• [WHAT THE TASK ASKS]
Only one stretch of the listing below is wanted: the line with "Result (option Block)))." and all lines after it. Reproduce that stretch exactly.

• [AVAILABLE DATA]
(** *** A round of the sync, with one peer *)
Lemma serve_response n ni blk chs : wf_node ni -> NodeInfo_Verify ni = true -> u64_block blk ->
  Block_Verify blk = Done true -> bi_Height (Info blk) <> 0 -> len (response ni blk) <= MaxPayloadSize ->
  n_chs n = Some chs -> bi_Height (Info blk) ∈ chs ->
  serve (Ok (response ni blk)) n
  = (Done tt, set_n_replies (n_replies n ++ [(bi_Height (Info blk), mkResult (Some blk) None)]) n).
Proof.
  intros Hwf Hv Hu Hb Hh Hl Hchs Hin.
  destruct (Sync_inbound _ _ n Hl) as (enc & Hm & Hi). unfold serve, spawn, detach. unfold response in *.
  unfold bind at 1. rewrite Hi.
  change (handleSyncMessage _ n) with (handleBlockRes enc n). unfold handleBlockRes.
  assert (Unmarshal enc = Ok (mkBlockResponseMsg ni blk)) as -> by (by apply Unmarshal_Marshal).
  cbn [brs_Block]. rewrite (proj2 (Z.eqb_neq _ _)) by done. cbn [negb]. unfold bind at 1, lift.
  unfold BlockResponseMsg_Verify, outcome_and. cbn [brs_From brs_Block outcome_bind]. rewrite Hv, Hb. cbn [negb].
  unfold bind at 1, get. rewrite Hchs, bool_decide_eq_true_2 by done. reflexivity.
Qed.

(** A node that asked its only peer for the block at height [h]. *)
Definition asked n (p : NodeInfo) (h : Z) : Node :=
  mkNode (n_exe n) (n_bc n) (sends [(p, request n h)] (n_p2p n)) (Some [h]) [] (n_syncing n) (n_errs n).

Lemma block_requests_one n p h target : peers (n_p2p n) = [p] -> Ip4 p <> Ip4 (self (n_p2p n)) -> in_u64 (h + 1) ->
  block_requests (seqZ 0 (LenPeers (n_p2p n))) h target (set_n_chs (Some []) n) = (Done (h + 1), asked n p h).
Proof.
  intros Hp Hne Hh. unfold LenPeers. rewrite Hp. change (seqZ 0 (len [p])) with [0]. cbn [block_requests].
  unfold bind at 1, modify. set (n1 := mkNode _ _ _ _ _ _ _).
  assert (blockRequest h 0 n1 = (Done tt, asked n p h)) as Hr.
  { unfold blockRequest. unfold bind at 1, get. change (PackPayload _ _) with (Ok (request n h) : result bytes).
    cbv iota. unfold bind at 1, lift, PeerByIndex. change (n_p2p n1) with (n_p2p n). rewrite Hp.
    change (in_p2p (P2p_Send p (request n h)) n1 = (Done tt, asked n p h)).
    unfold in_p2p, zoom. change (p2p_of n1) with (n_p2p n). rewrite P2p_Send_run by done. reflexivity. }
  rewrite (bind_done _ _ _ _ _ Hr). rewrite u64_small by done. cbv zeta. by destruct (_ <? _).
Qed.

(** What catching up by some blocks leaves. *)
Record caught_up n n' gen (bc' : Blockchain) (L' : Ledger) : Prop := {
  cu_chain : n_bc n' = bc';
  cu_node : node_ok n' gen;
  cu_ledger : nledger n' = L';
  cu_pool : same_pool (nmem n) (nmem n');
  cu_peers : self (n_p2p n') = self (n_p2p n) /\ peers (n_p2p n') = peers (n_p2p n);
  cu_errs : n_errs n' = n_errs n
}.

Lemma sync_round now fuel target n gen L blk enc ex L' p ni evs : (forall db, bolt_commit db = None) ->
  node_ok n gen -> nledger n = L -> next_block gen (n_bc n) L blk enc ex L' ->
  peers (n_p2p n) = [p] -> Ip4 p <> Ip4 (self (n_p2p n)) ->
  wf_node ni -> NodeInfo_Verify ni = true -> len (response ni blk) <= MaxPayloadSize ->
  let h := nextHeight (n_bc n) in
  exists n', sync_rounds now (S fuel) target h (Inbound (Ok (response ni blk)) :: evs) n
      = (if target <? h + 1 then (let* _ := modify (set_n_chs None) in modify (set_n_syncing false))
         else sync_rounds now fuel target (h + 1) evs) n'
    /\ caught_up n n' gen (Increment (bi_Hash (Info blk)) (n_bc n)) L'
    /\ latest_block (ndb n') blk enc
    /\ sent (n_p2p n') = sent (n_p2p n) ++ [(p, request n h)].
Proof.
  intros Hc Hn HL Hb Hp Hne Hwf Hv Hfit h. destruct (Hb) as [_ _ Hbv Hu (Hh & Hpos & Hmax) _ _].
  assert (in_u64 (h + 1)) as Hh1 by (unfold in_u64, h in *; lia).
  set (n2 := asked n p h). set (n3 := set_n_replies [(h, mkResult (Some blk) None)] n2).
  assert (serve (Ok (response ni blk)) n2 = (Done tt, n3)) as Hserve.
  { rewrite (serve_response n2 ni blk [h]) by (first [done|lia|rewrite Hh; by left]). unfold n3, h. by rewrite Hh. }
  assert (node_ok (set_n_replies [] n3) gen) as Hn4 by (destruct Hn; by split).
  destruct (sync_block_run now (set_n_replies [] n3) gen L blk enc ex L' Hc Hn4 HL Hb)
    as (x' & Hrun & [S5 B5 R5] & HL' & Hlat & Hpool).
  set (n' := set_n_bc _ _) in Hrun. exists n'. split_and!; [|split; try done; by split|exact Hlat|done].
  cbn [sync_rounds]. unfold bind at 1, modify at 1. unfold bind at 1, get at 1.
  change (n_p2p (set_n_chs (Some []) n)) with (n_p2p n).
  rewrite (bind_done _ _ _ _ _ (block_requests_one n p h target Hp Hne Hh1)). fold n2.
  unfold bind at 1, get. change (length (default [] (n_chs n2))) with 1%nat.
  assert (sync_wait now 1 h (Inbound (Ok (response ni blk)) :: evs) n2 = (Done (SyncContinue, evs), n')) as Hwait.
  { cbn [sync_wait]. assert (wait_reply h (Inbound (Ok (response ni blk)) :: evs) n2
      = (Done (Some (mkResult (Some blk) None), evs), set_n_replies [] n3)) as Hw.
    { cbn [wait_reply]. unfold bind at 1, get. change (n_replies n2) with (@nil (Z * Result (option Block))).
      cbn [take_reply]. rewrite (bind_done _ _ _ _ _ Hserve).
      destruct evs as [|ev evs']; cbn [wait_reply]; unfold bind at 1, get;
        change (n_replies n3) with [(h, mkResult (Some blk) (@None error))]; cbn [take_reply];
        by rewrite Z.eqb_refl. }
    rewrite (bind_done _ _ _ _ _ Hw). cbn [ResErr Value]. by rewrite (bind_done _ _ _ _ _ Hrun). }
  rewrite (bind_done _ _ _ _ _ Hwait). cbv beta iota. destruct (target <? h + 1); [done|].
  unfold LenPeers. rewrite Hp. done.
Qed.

• [ANSWER]
    { cbn [wait_reply]. unfold bind at 1, get. change (n_replies n2) with (@nil (Z * Result (option Block))).
      cbn [take_reply]. rewrite (bind_done _ _ _ _ _ Hserve).
      destruct evs as [|ev evs']; cbn [wait_reply]; unfold bind at 1, get;
        change (n_replies n3) with [(h, mkResult (Some blk) (@None error))]; cbn [take_reply];
        by rewrite Z.eqb_refl. }
    rewrite (bind_done _ _ _ _ _ Hw). cbn [ResErr Value]. by rewrite (bind_done _ _ _ _ _ Hrun). }
  rewrite (bind_done _ _ _ _ _ Hwait). cbv beta iota. destruct (target <? h + 1); [done|].
  unfold LenPeers. rewrite Hp. done.
Qed.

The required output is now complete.